DIANE SAWYER (ABC NEWS)(OC): And now, mad cow disease. Last night, we told you the news about the first animal with mad cow disease in the United States in six years. And tonight, we have the latest on the investigation of the farm where the cow got sick. ABC's senior national correspondent Jim Avila with the details.
JIM AVILA (ABC NEWS)(VO): The USDA, the meat industry, and even their critics believe the chances of mad cow infecting the American beef consumer today are small. In fact, it's never happened in the United States. But, diary farmers at ground zero of this latest outbreak, California's central valley are panicked that demand and prices will drop.

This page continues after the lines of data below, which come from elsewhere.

(* ===== verification/Crc32c.v ===== *)
(** * CRC-32C (external/pdlfs-common: src/crc32c/crc32c_sw.cc, crc32c.h)

    The checksum of blocks and log chunks.  [ExtendSW] handles four bytes at a
    time with four tables, after the bytes up to an aligned address; the address
    of the data modulo 4 is an argument here.  [crc32c_reference] shows that it
    is, at every alignment, the shift register of the CRC-32C polynomial fed with
    one bit after another, and [Extend_app] that checksums extend.  The variant
    with SSE4.2 instructions is not modelled. *)
From S2P Require Import Prelude Coding.

Module Crc32c.

Definition table0_ : list Z :=
  [0x00000000; 0xf26b8303; 0xe13b70f7; 0x1350f3f4; 0xc79a971f; 0x35f1141c; 0x26a1e7e8; 0xd4ca64eb;
   0x8ad958cf; 0x78b2dbcc; 0x6be22838; 0x9989ab3b; 0x4d43cfd0; 0xbf284cd3; 0xac78bf27; 0x5e133c24;
   0x105ec76f; 0xe235446c; 0xf165b798; 0x030e349b; 0xd7c45070; 0x25afd373; 0x36ff2087; 0xc494a384;
   0x9a879fa0; 0x68ec1ca3; 0x7bbcef57; 0x89d76c54; 0x5d1d08bf; 0xaf768bbc; 0xbc267848; 0x4e4dfb4b;
   0x20bd8ede; 0xd2d60ddd; 0xc186fe29; 0x33ed7d2a; 0xe72719c1; 0x154c9ac2; 0x061c6936; 0xf477ea35;
   0xaa64d611; 0x580f5512; 0x4b5fa6e6; 0xb93425e5; 0x6dfe410e; 0x9f95c20d; 0x8cc531f9; 0x7eaeb2fa;
   0x30e349b1; 0xc288cab2; 0xd1d83946; 0x23b3ba45; 0xf779deae; 0x05125dad; 0x1642ae59; 0xe4292d5a;
   0xba3a117e; 0x4851927d; 0x5b016189; 0xa96ae28a; 0x7da08661; 0x8fcb0562; 0x9c9bf696; 0x6ef07595;
   0x417b1dbc; 0xb3109ebf; 0xa0406d4b; 0x522bee48; 0x86e18aa3; 0x748a09a0; 0x67dafa54; 0x95b17957;
   0xcba24573; 0x39c9c670; 0x2a993584; 0xd8f2b687; 0x0c38d26c; 0xfe53516f; 0xed03a29b; 0x1f682198;
   0x5125dad3; 0xa34e59d0; 0xb01eaa24; 0x42752927; 0x96bf4dcc; 0x64d4cecf; 0x77843d3b; 0x85efbe38;
   0xdbfc821c; 0x2997011f; 0x3ac7f2eb; 0xc8ac71e8; 0x1c661503; 0xee0d9600; 0xfd5d65f4; 0x0f36e6f7;
   0x61c69362; 0x93ad1061; 0x80fde395; 0x72966096; 0xa65c047d; 0x5437877e; 0x4767748a; 0xb50cf789;
   0xeb1fcbad; 0x197448ae; 0x0a24bb5a; 0xf84f3859; 0x2c855cb2; 0xdeeedfb1; 0xcdbe2c45; 0x3fd5af46;
   0x7198540d; 0x83f3d70e; 0x90a324fa; 0x62c8a7f9; 0xb602c312; 0x44694011; 0x5739b3e5; 0xa55230e6;
   0xfb410cc2; 0x092a8fc1; 0x1a7a7c35; 0xe811ff36; 0x3cdb9bdd; 0xceb018de; 0xdde0eb2a; 0x2f8b6829;
   0x82f63b78; 0x709db87b; 0x63cd4b8f; 0x91a6c88c; 0x456cac67; 0xb7072f64; 0xa457dc90; 0x563c5f93;
   0x082f63b7; 0xfa44e0b4; 0xe9141340; 0x1b7f9043; 0xcfb5f4a8; 0x3dde77ab; 0x2e8e845f; 0xdce5075c;
   0x92a8fc17; 0x60c37f14; 0x73938ce0; 0x81f80fe3; 0x55326b08; 0xa759e80b; 0xb4091bff; 0x466298fc;
   0x1871a4d8; 0xea1a27db; 0xf94ad42f; 0x0b21572c; 0xdfeb33c7; 0x2d80b0c4; 0x3ed04330; 0xccbbc033;
   0xa24bb5a6; 0x502036a5; 0x4370c551; 0xb11b4652; 0x65d122b9; 0x97baa1ba; 0x84ea524e; 0x7681d14d;
   0x2892ed69; 0xdaf96e6a; 0xc9a99d9e; 0x3bc21e9d; 0xef087a76; 0x1d63f975; 0x0e330a81; 0xfc588982;
   0xb21572c9; 0x407ef1ca; 0x532e023e; 0xa145813d; 0x758fe5d6; 0x87e466d5; 0x94b49521; 0x66df1622;
   0x38cc2a06; 0xcaa7a905; 0xd9f75af1; 0x2b9cd9f2; 0xff56bd19; 0x0d3d3e1a; 0x1e6dcdee; 0xec064eed;
   0xc38d26c4; 0x31e6a5c7; 0x22b65633; 0xd0ddd530; 0x0417b1db; 0xf67c32d8; 0xe52cc12c; 0x1747422f;
   0x49547e0b; 0xbb3ffd08; 0xa86f0efc; 0x5a048dff; 0x8ecee914; 0x7ca56a17; 0x6ff599e3; 0x9d9e1ae0;
   0xd3d3e1ab; 0x21b862a8; 0x32e8915c; 0xc083125f; 0x144976b4; 0xe622f5b7; 0xf5720643; 0x07198540;
   0x590ab964; 0xab613a67; 0xb831c993; 0x4a5a4a90; 0x9e902e7b; 0x6cfbad78; 0x7fab5e8c; 0x8dc0dd8f;
   0xe330a81a; 0x115b2b19; 0x020bd8ed; 0xf0605bee; 0x24aa3f05; 0xd6c1bc06; 0xc5914ff2; 0x37faccf1;
   0x69e9f0d5; 0x9b8273d6; 0x88d28022; 0x7ab90321; 0xae7367ca; 0x5c18e4c9; 0x4f48173d; 0xbd23943e;
   0xf36e6f75; 0x0105ec76; 0x12551f82; 0xe03e9c81; 0x34f4f86a; 0xc69f7b69; 0xd5cf889d; 0x27a40b9e;
   0x79b737ba; 0x8bdcb4b9; 0x988c474d; 0x6ae7c44e; 0xbe2da0a5; 0x4c4623a6; 0x5f16d052; 0xad7d5351].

RALPH MENDOZA (DAIRY MANAGER): The demand on beef, with all the media coverage, is gonna take an effect and people are gonna hold back.
JIM AVILA (ABC NEWS)(VO): The heat is on here, USDA inspectors today scouring an undisclosed dairy farm near Hanford, California, deciding if it must kill any calves delivered by the mad cow and destroy what the inspectors call her cohorts, cows that were born in the same year and same place.

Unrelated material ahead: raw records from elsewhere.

(* ===== verification/Status.v ===== *)
(** * Status codes (external/pdlfs-common: include/pdlfs-common/status.h)

    A [Status] is its code: the message text an error carries is for logs and
    never read back by the program, and it does not cross the RPC boundary. *)
From S2P Require Import Prelude.

Inductive Code :=
  | kOk | kNotFound | kAlreadyExists | kCorruption | kNotSupported
  | kInvalidArgument | kIOError | kBufferFull | kReadOnly | kWriteOnly
  | kDeadLocked | kOptimisticLockFailed | kTryAgain | kDisconnected
  | kAssertionFailed | kAccessDenied | kDirExpected | kFileExpected
  | kDirNotEmpty | kDirNotAllocated | kDirDisabled | kDirMarkedDeleted
  | kInvalidFileDescriptor | kTooManyOpens | kRange.

#[export] Instance Code_eq_dec : EqDecision Code.
Proof. solve_decision. Defined.

Abbreviation Status := Code (only parsing).

Definition ok (s : Status) : bool := bool_decide (s = kOk).
Definition IsNotFound (s : Status) : bool := bool_decide (s = kNotFound).

(** The codes in the order of their numbers. *)
Definition codes : list Code :=
  [kOk; kNotFound; kAlreadyExists; kCorruption; kNotSupported;
   kInvalidArgument; kIOError; kBufferFull; kReadOnly; kWriteOnly;
   kDeadLocked; kOptimisticLockFailed; kTryAgain; kDisconnected;
   kAssertionFailed; kAccessDenied; kDirExpected; kFileExpected;
   kDirNotEmpty; kDirNotAllocated; kDirDisabled; kDirMarkedDeleted;
   kInvalidFileDescriptor; kTooManyOpens; kRange].

Definition err_code (s : Status) : Z :=
  match s with
  | kOk => 0 | kNotFound => 1 | kAlreadyExists => 2 | kCorruption => 3
  | kNotSupported => 4 | kInvalidArgument => 5 | kIOError => 6
  | kBufferFull => 7 | kReadOnly => 8 | kWriteOnly => 9 | kDeadLocked => 10
  | kOptimisticLockFailed => 11 | kTryAgain => 12 | kDisconnected => 13
  | kAssertionFailed => 14 | kAccessDenied => 15 | kDirExpected => 16
  | kFileExpected => 17 | kDirNotEmpty => 18 | kDirNotAllocated => 19
  | kDirDisabled => 20 | kDirMarkedDeleted => 21
  | kInvalidFileDescriptor => 22 | kTooManyOpens => 23 | kRange => 24
  end.

Definition kMaxCode : Z := 24.

(** [Status::FromCode]; [None] is the failed assertion
    [err_code > 0 && err_code <= kMaxCode]. *)
Definition FromCode (err : Z) : option Status :=
  if (0 <? err) && (err <=? kMaxCode) then codes !! Z.to_nat err else None.

Lemma ok_true s : ok s = true <-> s = kOk.
Proof. unfold ok. apply bool_decide_eq_true. Qed.
Lemma ok_false s : ok s = false <-> s <> kOk.
Proof. unfold ok. apply bool_decide_eq_false. Qed.

Lemma err_code_zero s : err_code s = 0 <-> s = kOk.
Proof. destruct s; simpl; split; intros; (done || lia). Qed.

Lemma err_code_range s : 0 <= err_code s <= kMaxCode.
Proof. unfold kMaxCode. destruct s; simpl; lia. Qed.

Lemma FromCode_err_code s : s <> kOk -> FromCode (err_code s) = Some s.
Proof. by destruct s. Qed.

RICHARD RHODES (AUTHOR OF "DEADLY FEASTS"): Indeed, there may be other animals in the herd that are carrying the disease but haven't show symptoms yet.

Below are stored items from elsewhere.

(* ===== verification/SstBlock.v ===== *)
(** * Blocks of sorted strings (external/pdlfs-common: src/leveldb/block_builder.cc,
      block.cc, comparator.cc, format.cc)

    A block is a sequence of key-value entries, each key stored as the part in
    which it differs from the key before it; every [restart_interval_] entries
    the whole key is stored, and the offsets of these restart points end the
    block.  [BlockBuilder] builds blocks in a buffer that may hold earlier blocks
    before [buffer_start_]; [Iter] walks over a block and finds keys in it by a
    binary search over the restart points.

    Characters are unsigned bytes.  A slice into a block is its offset and size.
    The snappy compressor is a parameter.  [None] is a failed assertion; that an
    iterator is valid when it is moved or read, and that it has a comparator when
    it seeks, is left to its callers. *)
From S2P Require Import Prelude Coding Status Crc32c.

(** ** Comparing strings *)

(** [Slice::compare]. *)
Fixpoint compare (a b : bytes) : comparison :=
  match a, b with
  | [], [] => Eq
  | [], _ :: _ => Lt
  | _ :: _, [] => Gt
  | x :: a, y :: b => match x ?= y with Eq => compare a b | c => c end
  end.

Definition slt (a b : bytes) : bool := match compare a b with Lt => true | _ => false end.
Definition sle (a b : bytes) : bool := match compare a b with Gt => false | _ => true end.
Definition seq (a b : bytes) : bool := bool_decide (a = b).

Module Comparator.

(** The length of the common prefix of two strings. *)
Fixpoint common (a b : bytes) : nat :=
  match a, b with
  | x :: a, y :: b => if x =? y then S (common a b) else O
  | _, _ => O
  end.

Definition FindShortestSeparator (start limit : bytes) : bytes :=
  let diff := common start limit in
  match start !! diff, limit !! diff with
  | Some diff_byte, Some b =>
      if (diff_byte <? 255) && (diff_byte + 1 <? b) then take diff start ++ [diff_byte + 1] else start
  | _, _ => start
  end.

(** A run of 0xff is left alone. *)
Fixpoint FindShortSuccessor (key : bytes) : bytes :=
  match key with
  | [] => []
  | b :: key' =>
      if negb (b =? 255) then [b + 1]
      else b :: FindShortSuccessor key'
  end.

End Comparator.

(** ** Building blocks *)

Inductive CompressionType := kNoCompression | kSnappyCompression.

Definition compression_code (c : CompressionType) : Z :=
  match c with kNoCompression => 0 | kSnappyCompression => 1 end.

(** port::Snappy_Compress and Snappy_Uncompress; [None] when unsupported, or
    when the input is not a compressed string. *)
Class Snappy := {
  Snappy_Compress : bytes -> option bytes;
  Snappy_Uncompress : bytes -> option bytes;
  Snappy_bytes : forall s c, bytes_ok s -> Snappy_Compress s = Some c -> bytes_ok c;
  Snappy_round : forall s c, Snappy_Compress s = Some c -> Snappy_Uncompress c = Some s;
  Snappy_max : forall s c, Snappy_Compress s = Some c -> zlen c <= 32 + zlen s + zlen s / 6 }.

Definition kBlockTrailerSize : Z := 5.

(** [AbstractBlockBuilder]; [cmp_] tells whether there is a comparator. *)
Record Buffer := mkBuffer {
  cmp_ : bool; buffer_ : bytes; buffer_start_ : Z; compression_ : CompressionType; finished_ : bool }.

Module Buffer.
Section Buffer.
Context `{Snappy}.

Definition New (cmp : bool) : Buffer := mkBuffer cmp [] 0 kNoCompression false.

Definition contents (b : Buffer) : bytes := drop (Z.to_nat (buffer_start_ b)) (buffer_ b).

Definition empty (b : Buffer) : bool := zlen (buffer_ b) <=? buffer_start_ b.

Definition set_buffer (s : bytes) (b : Buffer) : Buffer :=
  mkBuffer (cmp_ b) s (buffer_start_ b) (compression_ b) (finished_ b).

Definition append (s : bytes) (b : Buffer) : Buffer := set_buffer (buffer_ b ++ s) b.

(** [TEST_SwitchBuffer(NULL)]. *)
Definition SwitchBuffer (b : Buffer) : Buffer :=
  mkBuffer (cmp_ b) (buffer_ b) (zlen (buffer_ b)) (compression_ b) (finished_ b).

Definition Pad (n : nat) (b : Buffer) : Buffer :=
  let s := buffer_ b ++ replicate n 0 in mkBuffer (cmp_ b) s (zlen s) (compression_ b) (finished_ b).

(** [buffer_store()->clear()]. *)
Definition clear (b : Buffer) : Buffer := set_buffer [] b.

Definition Reset (b : Buffer) : Buffer :=
  mkBuffer (cmp_ b) (take (Z.to_nat (buffer_start_ b)) (buffer_ b)) (buffer_start_ b) (compression_ b) false.

Definition Finish (compression : CompressionType) (force : bool) (b : Buffer) : option (bytes * Buffer) :=
  if finished_ b then None
  else
    let b := mkBuffer (cmp_ b) (buffer_ b) (buffer_start_ b) (compression_ b) true in
    match compression with
    | kNoCompression => Some (contents b, b)
    | kSnappyCompression =>
        let sz := zlen (contents b) in
        let compressed :=
          match Snappy_Compress (contents b) with
          | Some c => if (sz - sz / 8 <=? zlen c) && negb force then [] else c
          | None => []
          end in
        match compressed with
        | [] => Some (contents b, b)
        | _ :: _ =>
            let b := mkBuffer (cmp_ b) (take (Z.to_nat (buffer_start_ b)) (buffer_ b) ++ compressed)
                       (buffer_start_ b) compression (finished_ b) in
            Some (contents b, b)
        end
    end.

Definition trailer (type : CompressionType) (crc32c : bool) (contents : bytes) : bytes :=
  compression_code type ::
  (if crc32c
   then EncodeFixed32 (Crc32c.Mask (Crc32c.Extend (Crc32c.Value contents) [compression_code type]))
   else EncodeFixed32 0).

Definition Finalize (crc32c : bool) (padding_target padding_char : Z) (b : Buffer) : option (bytes * Buffer) :=
  if negb (finished_ b) then None
  else
    let b := append (trailer (compression_ b) crc32c (contents b)) b in
    let b :=
      if negb (padding_target =? 0) && (zlen (buffer_ b) <? buffer_start_ b + padding_target)
      then append (replicate (Z.to_nat (buffer_start_ b + padding_target - zlen (buffer_ b))) padding_char) b
      else b in
    Some (contents b, b).

End Buffer.
End Buffer.

Record BlockBuilder := mkBuilder {
  buf : Buffer; restart_interval_ : Z; restarts_ : list Z; counter_ : Z; last_key_ : bytes }.

Module BlockBuilder.
Section BlockBuilder.
Context `{Snappy}.

Definition New (restart_interval : Z) (cmp : bool) : BlockBuilder :=
  mkBuilder (Buffer.New cmp) (if restart_interval <? 1 then 1 else restart_interval) [0] 0 [].

Definition Reset (b : BlockBuilder) : BlockBuilder :=
  mkBuilder (Buffer.Reset (buf b)) (restart_interval_ b) [0] 0 [].

Definition set_buf (buf : Buffer) (b : BlockBuilder) : BlockBuilder :=
  mkBuilder buf (restart_interval_ b) (restarts_ b) (counter_ b) (last_key_ b).

Definition CurrentSizeEstimate (b : BlockBuilder) : Z :=
  let result := zlen (buffer_ (buf b)) - buffer_start_ (buf b) in
  if negb (finished_ (buf b)) then result + zlen (restarts_ b) * 4 + 4 else result.

Definition Finish (compression : CompressionType) (force : bool) (b : BlockBuilder)
  : option (bytes * BlockBuilder) :=
  if finished_ (buf b) then None
  else
    let s := concat (EncodeFixed32 <$> restarts_ b) ++ EncodeFixed32 (u32 (zlen (restarts_ b))) in
    let? (contents, buf) := Buffer.Finish compression force (Buffer.append s (buf b)) in
    Some (contents, set_buf buf b).

Definition Add (key value : bytes) (b : BlockBuilder) : option BlockBuilder :=
  if finished_ (buf b) || negb (counter_ b <=? restart_interval_ b)
     || negb (negb (cmp_ (buf b)) || Buffer.empty (buf b) || sle (last_key_ b) key)
  then None
  else
    let '(shared, restarts, counter) :=
      if counter_ b <? restart_interval_ b then (Comparator.common (last_key_ b) key, restarts_ b, counter_ b)
      else (O, restarts_ b ++ [u32 (zlen (buffer_ (buf b)) - buffer_start_ (buf b))], 0) in
    let non_shared := (length key - shared)%nat in
    let s := EncodeVarint32 (u32 (Z.of_nat shared)) ++ EncodeVarint32 (u32 (Z.of_nat non_shared))
               ++ EncodeVarint32 (u32 (zlen value)) ++ drop shared key ++ value in
    Some (mkBuilder (Buffer.append s (buf b)) (restart_interval_ b) restarts (counter + 1)
            (take shared (last_key_ b) ++ drop shared key)).

End BlockBuilder.
End BlockBuilder.

(** ** Reading blocks *)

(** [DecodeEntry]: the sizes of the shared and the other part of the key and of
    the value, and the input after them. *)
Definition DecodeEntry (input : bytes) : option (Z * Z * Z * bytes) :=
  match input with
  | b0 :: b1 :: b2 :: rest =>
      let? (shared, non_shared, value_length, p) :=
        (if Z.lor (Z.lor b0 b1) b2 <? 128 then Some (b0, b1, b2, rest)
         else
           let? (shared, p) := GetVarint32 input in
           let? (non_shared, p) := GetVarint32 p in
           let? (value_length, p) := GetVarint32 p in
           Some (shared, non_shared, value_length, p)) in
      if u32 (zlen p) <? u32 (non_shared + value_length) then None
      else Some (shared, non_shared, value_length, p)
  | _ => None
  end.

Record Iter := mkIter {
  data_ : bytes; restarts_off : Z; num_restarts_ : Z;
  current_ : Z; restart_index_ : Z; key_ : bytes; value_ : Z * Z; status_ : Status }.

Module Iter.

Definition New (data : bytes) (restarts num_restarts : Z) : Iter :=
  mkIter data restarts num_restarts restarts num_restarts [] (0, 0) kOk.

Definition set (it : Iter) (current restart_index : Z) (key : bytes) (value : Z * Z) (status : Status) : Iter :=
  mkIter (data_ it) (restarts_off it) (num_restarts_ it) current restart_index key value status.

Definition Valid (it : Iter) : bool := current_ it <? restarts_off it.
Definition key (it : Iter) : bytes := key_ it.
Definition value (it : Iter) : bytes :=
  take (Z.to_nat (value_ it).2) (drop (Z.to_nat (value_ it).1) (data_ it)).

Definition NextEntryOffset (it : Iter) : Z := (value_ it).1 + (value_ it).2.

Definition GetRestartPoint (it : Iter) (index : Z) : Z :=
  DecodeFixed32 (drop (Z.to_nat (restarts_off it + index * 4)) (data_ it)).

Definition SeekToRestartPoint (it : Iter) (index : Z) : Iter :=
  set it (current_ it) index [] (GetRestartPoint it index, 0) (status_ it).

Definition CorruptionError (it : Iter) : Iter :=
  set it (restarts_off it) (num_restarts_ it) [] (0, 0) kCorruption.

(** The bytes from an offset to the restart array. *)
Definition entries_from (it : Iter) (offset : Z) : bytes :=
  take (Z.to_nat (restarts_off it - offset)) (drop (Z.to_nat offset) (data_ it)).

(** The loop that moves [restart_index_] on; [num_restarts_] rounds are enough. *)
Fixpoint next_restart (fuel : nat) (it : Iter) (current index : Z) : Z :=
  match fuel with
  | O => index
  | S fuel =>
      if (index + 1 <? num_restarts_ it) && (GetRestartPoint it (index + 1) <? current)
      then next_restart fuel it current (index + 1) else index
  end.

Definition ParseNextKey (it : Iter) : bool * Iter :=
  let current := NextEntryOffset it in
  if restarts_off it <=? current
  then (false, set it (restarts_off it) (num_restarts_ it) (key_ it) (value_ it) (status_ it))
  else
    match DecodeEntry (entries_from it current) with
    | None => (false, CorruptionError it)
    | Some (shared, non_shared, value_length, p) =>
        if zlen (key_ it) <? shared then (false, CorruptionError it)
        else
          let p_off := restarts_off it - zlen p in
          (true,
           set it current (next_restart (Z.to_nat (num_restarts_ it)) it current (restart_index_ it))
             (take (Z.to_nat shared) (key_ it) ++ take (Z.to_nat non_shared) p)
             (p_off + non_shared, value_length) (status_ it))
    end.

Definition Next (it : Iter) : Iter := (ParseNextKey it).2.

Definition SeekToFirst (it : Iter) : Iter := (ParseNextKey (SeekToRestartPoint it 0)).2.

(** The binary search for the last restart point with a smaller key; [None] when
    an entry cannot be decoded.  A round halves the range, so [num_restarts_]
    rounds are enough. *)
Fixpoint search (fuel : nat) (it : Iter) (target : bytes) (left right : Z) : option Z :=
  match fuel with
  | O => Some left
  | S fuel =>
      if left <? right then
        let mid := (left + right + 1) / 2 in
        match DecodeEntry (entries_from it (GetRestartPoint it mid)) with
        | Some (0, non_shared, _, p) =>
            if slt (take (Z.to_nat non_shared) p) target then search fuel it target mid right
            else search fuel it target left (mid - 1)
        | _ => None
        end
      else Some left
  end.

(** The linear search for a key that is not smaller; an entry has at least three
    bytes, so the size of the block bounds the rounds. *)
Fixpoint seek_loop (fuel : nat) (it : Iter) (target : bytes) : Iter :=
  match fuel with
  | O => it
  | S fuel =>
      let (parsed, it) := ParseNextKey it in
      if negb parsed then it else if sle target (key_ it) then it else seek_loop fuel it target
  end.

Definition Seek (it : Iter) (target : bytes) : Iter :=
  match search (Z.to_nat (num_restarts_ it)) it target 0 (num_restarts_ it - 1) with
  | None => CorruptionError it
  | Some index => seek_loop (S (length (data_ it))) (SeekToRestartPoint it index) target
  end.

(** [Prev]: back to the last restart point before the entry, then forward. *)
Fixpoint prev_restart (fuel : nat) (it : Iter) (original index : Z) : option Z :=
  match fuel with
  | O => None
  | S fuel =>
      if original <=? GetRestartPoint it index then
        if index =? 0 then None else prev_restart fuel it original (index - 1)
      else Some index
  end.

Fixpoint forward (fuel : nat) (it : Iter) (original : Z) : Iter :=
  match fuel with
  | O => it
  | S fuel =>
      let (parsed, it) := ParseNextKey it in
      if parsed && (NextEntryOffset it <? original) then forward fuel it original else it
  end.

Definition Prev (it : Iter) : Iter :=
  match prev_restart (S (Z.to_nat (restart_index_ it))) it (current_ it) (restart_index_ it) with
  | None => set it (restarts_off it) (num_restarts_ it) (key_ it) (value_ it) (status_ it)
  | Some index => forward (S (length (data_ it))) (SeekToRestartPoint it index) (current_ it)
  end.

Definition SeekToLast (it : Iter) : Iter :=
  forward (S (length (data_ it))) (SeekToRestartPoint it (num_restarts_ it - 1)) (restarts_off it).

End Iter.

(** [Block] and [Block::NewIterator]: an iterator, or the status of an empty or an
    error iterator. *)
Module Block.

Definition NumRestarts (data : bytes) : Z := DecodeFixed32 (drop (length data - 4) data).

(** [Block::Block]: [size_] is 0 if the contents are too small. *)
Definition size_ (data : bytes) : Z :=
  let size := zlen data in
  if size <? 4 then 0 else if (size - 4) / 4 <? NumRestarts data then 0 else size.

Definition restart_offset_ (data : bytes) : Z := u32 (zlen data - (1 + NumRestarts data) * 4).

Definition NewIterator (data : bytes) : Status + Iter :=
  if size_ data <? 4 then inl kCorruption
  else if NumRestarts data =? 0 then inl kOk
  else inr (Iter.New data (restart_offset_ data) (NumRestarts data)).

End Block.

JIM AVILA (ABC NEWS)(VO): The five-year-old mad cow was already dead when it was delivered to this California rendering plant, where it failed a random brain matter test. No visible symptoms, the stumbling and nervousness that give the disease its name. And that is bothersome. It means other diary cows could have the disease, not shown symptoms and been sold to a hamburger packer without ever being tested.
JIM AVILA (ABC NEWS)(VO): The USDA says its 40,000 random tests a year, less than 1% of the cows slaughtered are enough. And even if a diseased cow somehow slipped through, guidelines put in place since the British outbreak that killed 175 people prohibit slaughterhouses here from using brain or spinal material that carry the disease to humans.
DOCTOR JOHN CLIFFORD (USDA): Through the inspection of our meat and removal of risk materials, our food is safe.
JIM AVILA (ABC NEWS)(OC): Safe, that is, if the USDA rules are followed. And sometimes they are not. In 2008, a California meat packer the largest meat recall in history after it was caught slaughtering sick animals prone to mad cow. And in 200g, a watchdog group revealed that 131 plants in 36 states violated USDA rules on handling that high risk spinal material. Critics say there are still plenty of questions to be answered about this latest incident in California. Diane?